* **GIVEN DATA**
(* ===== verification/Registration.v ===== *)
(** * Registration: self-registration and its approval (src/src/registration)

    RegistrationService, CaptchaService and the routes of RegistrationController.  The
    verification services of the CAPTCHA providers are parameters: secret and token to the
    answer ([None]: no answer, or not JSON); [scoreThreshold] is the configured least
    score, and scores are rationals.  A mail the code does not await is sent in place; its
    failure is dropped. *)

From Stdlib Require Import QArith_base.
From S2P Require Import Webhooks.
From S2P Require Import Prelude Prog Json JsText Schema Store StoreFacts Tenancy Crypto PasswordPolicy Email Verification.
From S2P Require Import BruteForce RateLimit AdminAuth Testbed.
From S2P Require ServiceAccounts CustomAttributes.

...

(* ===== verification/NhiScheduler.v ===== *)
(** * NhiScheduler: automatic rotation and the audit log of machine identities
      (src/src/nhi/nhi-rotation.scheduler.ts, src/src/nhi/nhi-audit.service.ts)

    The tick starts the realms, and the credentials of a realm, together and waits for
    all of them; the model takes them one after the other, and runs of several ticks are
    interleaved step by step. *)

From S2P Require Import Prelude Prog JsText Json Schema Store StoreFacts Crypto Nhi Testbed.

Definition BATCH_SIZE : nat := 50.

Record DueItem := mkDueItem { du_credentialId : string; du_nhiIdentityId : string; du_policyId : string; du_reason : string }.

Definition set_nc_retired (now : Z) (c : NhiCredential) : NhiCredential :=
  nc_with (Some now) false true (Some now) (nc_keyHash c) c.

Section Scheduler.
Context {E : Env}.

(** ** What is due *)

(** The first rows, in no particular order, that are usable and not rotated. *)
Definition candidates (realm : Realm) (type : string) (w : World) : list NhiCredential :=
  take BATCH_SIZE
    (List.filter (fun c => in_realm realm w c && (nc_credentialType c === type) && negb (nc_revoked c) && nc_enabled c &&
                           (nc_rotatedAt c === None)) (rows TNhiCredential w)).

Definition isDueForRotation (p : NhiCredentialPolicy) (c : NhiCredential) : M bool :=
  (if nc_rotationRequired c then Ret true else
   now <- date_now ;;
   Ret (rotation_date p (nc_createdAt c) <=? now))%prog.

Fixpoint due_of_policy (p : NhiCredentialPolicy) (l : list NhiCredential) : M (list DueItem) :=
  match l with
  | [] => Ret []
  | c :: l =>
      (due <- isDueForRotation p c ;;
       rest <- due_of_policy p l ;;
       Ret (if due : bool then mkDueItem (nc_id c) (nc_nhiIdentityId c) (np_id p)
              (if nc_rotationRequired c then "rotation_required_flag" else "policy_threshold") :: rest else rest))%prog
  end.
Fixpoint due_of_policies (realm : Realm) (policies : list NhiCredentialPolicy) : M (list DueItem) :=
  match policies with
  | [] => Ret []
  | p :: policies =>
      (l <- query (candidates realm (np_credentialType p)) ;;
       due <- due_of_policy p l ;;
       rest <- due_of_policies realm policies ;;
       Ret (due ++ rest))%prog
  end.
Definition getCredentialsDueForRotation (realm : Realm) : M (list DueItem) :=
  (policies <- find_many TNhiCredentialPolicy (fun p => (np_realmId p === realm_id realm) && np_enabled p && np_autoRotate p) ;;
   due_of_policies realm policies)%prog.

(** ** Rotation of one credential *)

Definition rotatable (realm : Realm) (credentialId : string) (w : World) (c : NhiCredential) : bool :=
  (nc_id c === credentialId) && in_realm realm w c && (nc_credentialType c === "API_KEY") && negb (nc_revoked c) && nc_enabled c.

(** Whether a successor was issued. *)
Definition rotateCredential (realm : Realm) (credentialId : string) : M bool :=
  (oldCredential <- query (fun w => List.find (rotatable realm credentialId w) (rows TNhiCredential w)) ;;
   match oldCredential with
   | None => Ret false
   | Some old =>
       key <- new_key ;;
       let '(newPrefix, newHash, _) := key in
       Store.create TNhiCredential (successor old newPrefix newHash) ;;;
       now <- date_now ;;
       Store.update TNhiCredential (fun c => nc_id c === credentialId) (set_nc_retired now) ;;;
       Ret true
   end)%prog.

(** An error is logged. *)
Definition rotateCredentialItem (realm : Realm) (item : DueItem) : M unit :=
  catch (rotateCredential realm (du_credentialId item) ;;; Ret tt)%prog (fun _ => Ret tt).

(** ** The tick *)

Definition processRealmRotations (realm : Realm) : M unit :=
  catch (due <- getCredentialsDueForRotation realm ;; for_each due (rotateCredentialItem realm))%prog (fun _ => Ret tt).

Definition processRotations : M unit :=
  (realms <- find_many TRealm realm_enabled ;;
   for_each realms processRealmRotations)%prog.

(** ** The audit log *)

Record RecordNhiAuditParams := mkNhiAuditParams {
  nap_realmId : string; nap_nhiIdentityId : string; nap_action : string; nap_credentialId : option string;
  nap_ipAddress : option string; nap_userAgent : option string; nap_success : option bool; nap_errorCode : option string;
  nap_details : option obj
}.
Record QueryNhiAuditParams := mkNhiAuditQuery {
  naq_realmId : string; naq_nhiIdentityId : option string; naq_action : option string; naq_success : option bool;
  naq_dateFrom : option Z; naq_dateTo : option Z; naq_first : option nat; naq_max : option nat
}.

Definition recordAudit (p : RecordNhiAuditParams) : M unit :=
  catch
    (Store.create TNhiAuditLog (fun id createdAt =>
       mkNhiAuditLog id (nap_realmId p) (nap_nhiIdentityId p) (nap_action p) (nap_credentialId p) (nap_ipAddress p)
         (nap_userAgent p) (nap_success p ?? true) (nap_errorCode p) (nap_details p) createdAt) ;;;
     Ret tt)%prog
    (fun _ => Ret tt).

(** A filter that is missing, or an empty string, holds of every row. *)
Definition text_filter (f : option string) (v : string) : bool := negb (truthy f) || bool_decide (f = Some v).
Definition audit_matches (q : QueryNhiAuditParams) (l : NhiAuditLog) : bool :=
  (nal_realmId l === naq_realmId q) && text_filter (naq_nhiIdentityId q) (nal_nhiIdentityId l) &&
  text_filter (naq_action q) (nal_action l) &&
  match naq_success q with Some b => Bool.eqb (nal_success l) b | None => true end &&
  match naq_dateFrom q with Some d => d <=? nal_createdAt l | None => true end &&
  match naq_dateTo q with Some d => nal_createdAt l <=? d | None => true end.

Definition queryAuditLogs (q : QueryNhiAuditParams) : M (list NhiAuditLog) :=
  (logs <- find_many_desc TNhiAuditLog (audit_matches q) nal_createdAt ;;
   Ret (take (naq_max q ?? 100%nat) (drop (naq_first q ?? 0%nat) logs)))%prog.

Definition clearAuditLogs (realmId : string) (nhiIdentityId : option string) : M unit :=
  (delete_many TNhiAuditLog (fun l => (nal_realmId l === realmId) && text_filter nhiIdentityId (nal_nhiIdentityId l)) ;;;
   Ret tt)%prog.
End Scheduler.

* **WHAT THE EXERCISE ASKS**
Repeat, exactly as they stand above, the lines from the line with "failure is dropped. *)" to the line with "From S2P Require ServiceAccounts", both lines included.

* **REPLY TO THE TASK**
    failure is dropped. *)

From Stdlib Require Import QArith_base.
From S2P Require Import Webhooks.
From S2P Require Import Prelude Prog Json JsText Schema Store StoreFacts Tenancy Crypto PasswordPolicy Email Verification.
From S2P Require Import BruteForce RateLimit AdminAuth Testbed.
From S2P Require ServiceAccounts CustomAttributes.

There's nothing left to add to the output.